Print nothing but the lines below starting at the line that holds "rewrite Hsp in El. injection El as <-." and ending at the line that holds "pose proof (passed_trans", including both, each exactly as written.

[Stored entries]
★ ★ ★ ★ ★ ★ ★

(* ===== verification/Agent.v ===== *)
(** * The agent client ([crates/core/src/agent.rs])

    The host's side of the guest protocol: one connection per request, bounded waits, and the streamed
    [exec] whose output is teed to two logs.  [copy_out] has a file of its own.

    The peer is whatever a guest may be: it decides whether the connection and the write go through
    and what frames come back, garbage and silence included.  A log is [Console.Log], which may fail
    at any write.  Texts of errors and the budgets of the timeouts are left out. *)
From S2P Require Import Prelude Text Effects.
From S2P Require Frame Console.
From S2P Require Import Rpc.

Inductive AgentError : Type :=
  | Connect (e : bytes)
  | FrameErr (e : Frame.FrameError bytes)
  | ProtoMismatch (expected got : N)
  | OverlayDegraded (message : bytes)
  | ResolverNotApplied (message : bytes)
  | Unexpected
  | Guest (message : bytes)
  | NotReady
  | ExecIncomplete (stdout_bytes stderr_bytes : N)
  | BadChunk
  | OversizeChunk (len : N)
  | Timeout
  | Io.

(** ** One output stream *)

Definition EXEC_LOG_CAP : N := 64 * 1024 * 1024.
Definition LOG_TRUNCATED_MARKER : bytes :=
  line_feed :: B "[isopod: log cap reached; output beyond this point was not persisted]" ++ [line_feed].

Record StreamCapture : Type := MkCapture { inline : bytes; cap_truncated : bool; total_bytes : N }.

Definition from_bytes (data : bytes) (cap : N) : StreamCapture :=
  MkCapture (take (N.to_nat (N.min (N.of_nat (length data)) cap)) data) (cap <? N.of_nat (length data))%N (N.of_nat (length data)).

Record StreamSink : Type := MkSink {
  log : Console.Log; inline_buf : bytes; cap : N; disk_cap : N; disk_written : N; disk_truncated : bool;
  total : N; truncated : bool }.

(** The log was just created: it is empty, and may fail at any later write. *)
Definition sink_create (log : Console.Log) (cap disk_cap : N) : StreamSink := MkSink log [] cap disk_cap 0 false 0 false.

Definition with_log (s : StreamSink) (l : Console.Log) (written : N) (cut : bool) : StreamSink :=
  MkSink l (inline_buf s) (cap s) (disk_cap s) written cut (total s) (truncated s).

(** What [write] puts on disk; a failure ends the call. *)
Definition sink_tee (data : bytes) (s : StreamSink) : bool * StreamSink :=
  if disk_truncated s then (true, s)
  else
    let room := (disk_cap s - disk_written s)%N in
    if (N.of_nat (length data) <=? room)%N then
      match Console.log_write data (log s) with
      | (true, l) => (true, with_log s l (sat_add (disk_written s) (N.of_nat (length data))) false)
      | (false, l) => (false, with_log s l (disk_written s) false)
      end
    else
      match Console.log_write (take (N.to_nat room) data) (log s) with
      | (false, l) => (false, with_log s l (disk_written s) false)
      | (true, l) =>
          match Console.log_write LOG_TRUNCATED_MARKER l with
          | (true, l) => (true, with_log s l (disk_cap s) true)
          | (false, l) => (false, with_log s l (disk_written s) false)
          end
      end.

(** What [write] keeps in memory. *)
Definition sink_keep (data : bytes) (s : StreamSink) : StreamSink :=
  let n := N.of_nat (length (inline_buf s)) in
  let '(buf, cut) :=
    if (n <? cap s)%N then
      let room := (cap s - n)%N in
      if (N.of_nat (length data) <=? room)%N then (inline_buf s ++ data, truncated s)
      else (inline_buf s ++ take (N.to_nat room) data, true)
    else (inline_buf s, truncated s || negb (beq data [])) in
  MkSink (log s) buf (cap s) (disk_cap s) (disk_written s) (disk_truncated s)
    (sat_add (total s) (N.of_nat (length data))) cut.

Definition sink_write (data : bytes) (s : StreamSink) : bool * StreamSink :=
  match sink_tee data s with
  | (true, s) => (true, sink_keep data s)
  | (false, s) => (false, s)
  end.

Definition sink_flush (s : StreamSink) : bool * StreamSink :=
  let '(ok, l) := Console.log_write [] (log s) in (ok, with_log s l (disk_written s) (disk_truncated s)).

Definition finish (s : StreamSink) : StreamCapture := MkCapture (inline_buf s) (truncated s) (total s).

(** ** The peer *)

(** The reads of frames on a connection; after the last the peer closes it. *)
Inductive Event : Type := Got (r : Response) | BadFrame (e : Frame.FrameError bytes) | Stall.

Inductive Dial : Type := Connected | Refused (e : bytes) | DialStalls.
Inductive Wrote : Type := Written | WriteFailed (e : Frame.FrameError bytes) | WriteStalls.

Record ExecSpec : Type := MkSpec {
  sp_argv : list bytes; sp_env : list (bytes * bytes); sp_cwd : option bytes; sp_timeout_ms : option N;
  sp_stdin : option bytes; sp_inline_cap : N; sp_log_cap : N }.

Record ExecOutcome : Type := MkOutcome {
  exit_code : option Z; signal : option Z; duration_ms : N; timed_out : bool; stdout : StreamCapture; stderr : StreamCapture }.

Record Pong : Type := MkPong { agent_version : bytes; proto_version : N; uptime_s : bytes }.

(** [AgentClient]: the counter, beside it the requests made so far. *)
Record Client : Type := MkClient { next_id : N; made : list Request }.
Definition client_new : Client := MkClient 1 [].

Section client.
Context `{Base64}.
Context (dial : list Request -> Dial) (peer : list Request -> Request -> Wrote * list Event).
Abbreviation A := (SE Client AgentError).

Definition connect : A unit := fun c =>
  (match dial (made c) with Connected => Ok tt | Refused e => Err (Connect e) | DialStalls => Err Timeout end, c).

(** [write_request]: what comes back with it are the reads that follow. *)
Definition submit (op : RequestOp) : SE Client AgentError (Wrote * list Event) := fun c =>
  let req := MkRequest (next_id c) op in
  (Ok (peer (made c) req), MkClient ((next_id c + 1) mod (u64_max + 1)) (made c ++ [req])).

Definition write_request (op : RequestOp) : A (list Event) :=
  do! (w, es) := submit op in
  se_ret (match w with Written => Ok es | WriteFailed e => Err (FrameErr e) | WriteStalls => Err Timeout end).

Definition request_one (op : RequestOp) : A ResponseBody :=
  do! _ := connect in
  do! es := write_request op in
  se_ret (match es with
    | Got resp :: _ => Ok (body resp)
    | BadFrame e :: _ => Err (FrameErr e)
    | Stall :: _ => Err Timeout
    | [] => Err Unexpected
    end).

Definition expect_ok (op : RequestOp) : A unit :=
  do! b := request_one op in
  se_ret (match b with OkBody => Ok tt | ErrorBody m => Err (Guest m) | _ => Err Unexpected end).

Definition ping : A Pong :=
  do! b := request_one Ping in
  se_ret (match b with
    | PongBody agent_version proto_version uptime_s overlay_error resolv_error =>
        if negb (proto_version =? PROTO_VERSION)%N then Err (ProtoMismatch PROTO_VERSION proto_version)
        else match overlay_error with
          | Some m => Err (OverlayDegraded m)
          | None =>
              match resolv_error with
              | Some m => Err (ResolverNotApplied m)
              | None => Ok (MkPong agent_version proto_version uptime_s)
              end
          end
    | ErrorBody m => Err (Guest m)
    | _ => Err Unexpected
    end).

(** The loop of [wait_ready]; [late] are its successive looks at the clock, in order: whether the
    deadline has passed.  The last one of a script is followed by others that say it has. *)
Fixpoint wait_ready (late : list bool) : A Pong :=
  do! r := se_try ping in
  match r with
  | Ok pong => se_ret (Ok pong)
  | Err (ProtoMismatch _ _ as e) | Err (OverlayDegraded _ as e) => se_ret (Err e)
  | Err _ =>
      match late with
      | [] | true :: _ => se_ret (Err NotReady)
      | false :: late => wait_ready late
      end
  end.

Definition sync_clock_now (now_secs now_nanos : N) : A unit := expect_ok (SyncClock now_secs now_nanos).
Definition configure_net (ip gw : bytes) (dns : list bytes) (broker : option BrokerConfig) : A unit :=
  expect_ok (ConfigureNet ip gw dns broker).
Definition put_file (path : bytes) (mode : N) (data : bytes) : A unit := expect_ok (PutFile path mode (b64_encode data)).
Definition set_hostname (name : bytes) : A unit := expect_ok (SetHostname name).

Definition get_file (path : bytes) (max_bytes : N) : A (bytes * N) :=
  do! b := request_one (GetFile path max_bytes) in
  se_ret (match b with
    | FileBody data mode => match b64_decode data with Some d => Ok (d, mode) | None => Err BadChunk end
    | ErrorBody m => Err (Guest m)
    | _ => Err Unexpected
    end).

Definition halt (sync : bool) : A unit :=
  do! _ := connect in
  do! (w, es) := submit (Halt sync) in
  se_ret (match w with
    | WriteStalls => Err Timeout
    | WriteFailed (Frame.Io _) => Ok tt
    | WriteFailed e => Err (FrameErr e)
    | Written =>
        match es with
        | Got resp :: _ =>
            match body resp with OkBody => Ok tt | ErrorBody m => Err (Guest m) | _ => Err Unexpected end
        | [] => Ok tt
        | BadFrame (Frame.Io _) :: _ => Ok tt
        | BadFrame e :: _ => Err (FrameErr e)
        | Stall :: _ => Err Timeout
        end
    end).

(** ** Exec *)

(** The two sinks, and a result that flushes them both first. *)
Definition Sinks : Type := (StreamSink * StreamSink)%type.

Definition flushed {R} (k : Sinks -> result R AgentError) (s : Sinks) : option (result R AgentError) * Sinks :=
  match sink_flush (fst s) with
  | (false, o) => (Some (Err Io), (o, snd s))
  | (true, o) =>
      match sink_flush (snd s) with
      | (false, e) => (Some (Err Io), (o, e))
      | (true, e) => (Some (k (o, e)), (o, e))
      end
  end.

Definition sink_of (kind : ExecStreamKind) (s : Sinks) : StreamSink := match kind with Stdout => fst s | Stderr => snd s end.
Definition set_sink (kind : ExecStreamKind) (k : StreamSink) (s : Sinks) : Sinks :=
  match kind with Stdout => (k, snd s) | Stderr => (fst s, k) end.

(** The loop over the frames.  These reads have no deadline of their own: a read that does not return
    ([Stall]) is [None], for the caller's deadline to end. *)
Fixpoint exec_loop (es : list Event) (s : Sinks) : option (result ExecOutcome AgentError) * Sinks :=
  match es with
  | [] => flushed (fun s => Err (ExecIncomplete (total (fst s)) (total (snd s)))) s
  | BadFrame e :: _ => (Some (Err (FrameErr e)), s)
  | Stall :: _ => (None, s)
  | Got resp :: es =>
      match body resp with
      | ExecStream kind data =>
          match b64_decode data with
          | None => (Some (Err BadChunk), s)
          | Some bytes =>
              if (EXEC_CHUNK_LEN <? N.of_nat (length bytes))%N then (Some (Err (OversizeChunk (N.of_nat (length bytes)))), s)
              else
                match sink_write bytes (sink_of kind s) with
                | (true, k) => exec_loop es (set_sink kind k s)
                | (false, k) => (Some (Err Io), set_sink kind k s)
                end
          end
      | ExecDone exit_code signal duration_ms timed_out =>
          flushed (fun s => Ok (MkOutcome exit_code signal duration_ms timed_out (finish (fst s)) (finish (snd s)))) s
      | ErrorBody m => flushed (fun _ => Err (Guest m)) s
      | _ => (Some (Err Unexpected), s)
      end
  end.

★ ★ ★ ★ ★ ★ ★

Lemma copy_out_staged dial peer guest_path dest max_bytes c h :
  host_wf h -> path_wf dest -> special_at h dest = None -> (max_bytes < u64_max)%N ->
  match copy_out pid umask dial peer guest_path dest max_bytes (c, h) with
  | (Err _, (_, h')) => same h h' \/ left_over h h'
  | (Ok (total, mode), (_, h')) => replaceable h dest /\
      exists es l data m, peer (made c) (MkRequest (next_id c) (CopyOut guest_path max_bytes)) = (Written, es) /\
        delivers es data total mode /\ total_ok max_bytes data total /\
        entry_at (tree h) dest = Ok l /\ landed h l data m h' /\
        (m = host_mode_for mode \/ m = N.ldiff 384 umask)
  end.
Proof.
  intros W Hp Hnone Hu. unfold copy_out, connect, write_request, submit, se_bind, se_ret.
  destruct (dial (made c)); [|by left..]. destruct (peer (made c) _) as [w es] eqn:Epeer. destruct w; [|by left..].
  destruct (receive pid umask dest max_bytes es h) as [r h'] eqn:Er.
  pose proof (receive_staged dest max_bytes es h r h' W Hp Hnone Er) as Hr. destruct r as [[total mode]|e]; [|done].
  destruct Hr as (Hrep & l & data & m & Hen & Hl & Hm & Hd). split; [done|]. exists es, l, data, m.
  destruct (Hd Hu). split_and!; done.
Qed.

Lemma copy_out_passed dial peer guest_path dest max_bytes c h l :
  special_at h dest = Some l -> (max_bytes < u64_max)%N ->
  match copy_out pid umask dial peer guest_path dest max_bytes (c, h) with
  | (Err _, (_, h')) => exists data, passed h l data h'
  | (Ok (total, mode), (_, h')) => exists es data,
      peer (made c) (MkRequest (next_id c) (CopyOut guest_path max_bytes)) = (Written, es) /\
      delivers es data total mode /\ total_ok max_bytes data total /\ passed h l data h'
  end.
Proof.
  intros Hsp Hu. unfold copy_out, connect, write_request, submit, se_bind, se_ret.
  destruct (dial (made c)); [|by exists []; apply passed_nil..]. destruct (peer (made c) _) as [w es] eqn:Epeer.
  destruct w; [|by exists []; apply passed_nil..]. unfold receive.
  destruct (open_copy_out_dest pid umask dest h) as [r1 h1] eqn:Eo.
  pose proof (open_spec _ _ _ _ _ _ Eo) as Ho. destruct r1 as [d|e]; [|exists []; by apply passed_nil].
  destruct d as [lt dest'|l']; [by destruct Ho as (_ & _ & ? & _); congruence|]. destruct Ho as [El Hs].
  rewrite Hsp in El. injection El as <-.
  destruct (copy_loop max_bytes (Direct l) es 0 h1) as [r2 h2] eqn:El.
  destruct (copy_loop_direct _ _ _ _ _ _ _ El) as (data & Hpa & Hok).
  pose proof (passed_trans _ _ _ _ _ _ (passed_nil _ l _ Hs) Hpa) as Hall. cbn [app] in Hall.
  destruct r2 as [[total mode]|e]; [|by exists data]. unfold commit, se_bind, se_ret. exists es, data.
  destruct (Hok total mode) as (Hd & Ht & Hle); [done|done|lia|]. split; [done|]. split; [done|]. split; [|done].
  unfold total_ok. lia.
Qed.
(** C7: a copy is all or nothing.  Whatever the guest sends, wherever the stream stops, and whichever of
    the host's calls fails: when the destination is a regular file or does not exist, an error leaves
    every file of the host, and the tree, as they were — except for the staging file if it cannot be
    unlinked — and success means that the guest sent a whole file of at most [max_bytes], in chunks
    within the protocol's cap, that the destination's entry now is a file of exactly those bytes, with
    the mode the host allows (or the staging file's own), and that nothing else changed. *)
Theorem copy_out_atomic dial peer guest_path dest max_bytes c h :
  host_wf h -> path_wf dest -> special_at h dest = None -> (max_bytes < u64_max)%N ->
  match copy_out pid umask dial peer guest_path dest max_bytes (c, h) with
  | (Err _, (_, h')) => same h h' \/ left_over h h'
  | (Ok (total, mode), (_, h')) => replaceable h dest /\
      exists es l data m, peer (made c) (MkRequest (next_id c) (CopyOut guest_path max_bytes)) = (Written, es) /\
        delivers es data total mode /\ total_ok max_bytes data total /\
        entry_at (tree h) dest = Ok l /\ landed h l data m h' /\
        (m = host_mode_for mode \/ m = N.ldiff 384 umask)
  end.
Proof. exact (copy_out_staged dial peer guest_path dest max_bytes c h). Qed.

★ ★ ★ ★ ★ ★ ★

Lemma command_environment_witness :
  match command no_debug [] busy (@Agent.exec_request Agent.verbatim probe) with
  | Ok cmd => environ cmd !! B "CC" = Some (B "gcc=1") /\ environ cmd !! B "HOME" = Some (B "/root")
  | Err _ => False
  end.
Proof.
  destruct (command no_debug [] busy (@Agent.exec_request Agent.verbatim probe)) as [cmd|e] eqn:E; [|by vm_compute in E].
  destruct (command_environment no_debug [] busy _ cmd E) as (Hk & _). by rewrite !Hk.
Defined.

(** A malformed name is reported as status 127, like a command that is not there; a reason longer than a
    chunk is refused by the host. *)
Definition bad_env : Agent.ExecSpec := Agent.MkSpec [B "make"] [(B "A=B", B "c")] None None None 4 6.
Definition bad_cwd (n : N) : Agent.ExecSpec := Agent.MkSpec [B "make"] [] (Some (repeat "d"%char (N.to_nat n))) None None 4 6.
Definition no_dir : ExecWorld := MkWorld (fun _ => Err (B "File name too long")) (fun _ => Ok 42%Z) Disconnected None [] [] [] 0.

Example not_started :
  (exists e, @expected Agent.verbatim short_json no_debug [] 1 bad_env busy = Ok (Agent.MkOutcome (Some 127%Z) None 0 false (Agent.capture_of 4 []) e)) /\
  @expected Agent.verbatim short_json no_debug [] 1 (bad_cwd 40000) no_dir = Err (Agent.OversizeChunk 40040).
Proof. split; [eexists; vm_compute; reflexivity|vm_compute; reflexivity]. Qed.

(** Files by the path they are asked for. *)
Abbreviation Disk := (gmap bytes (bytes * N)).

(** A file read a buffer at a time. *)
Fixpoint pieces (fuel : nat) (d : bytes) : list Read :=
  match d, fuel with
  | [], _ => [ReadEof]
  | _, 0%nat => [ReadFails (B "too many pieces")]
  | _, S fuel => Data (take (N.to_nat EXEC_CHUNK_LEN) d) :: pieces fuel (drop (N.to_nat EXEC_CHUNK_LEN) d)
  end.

★ ★ ★ ★ ★ ★ ★

#### COMPLETED TASK:
  rewrite Hsp in El. injection El as <-.
  destruct (copy_loop max_bytes (Direct l) es 0 h1) as [r2 h2] eqn:El.
  destruct (copy_loop_direct _ _ _ _ _ _ _ El) as (data & Hpa & Hok).
  pose proof (passed_trans _ _ _ _ _ _ (passed_nil _ l _ Hs) Hpa) as Hall. cbn [app] in Hall.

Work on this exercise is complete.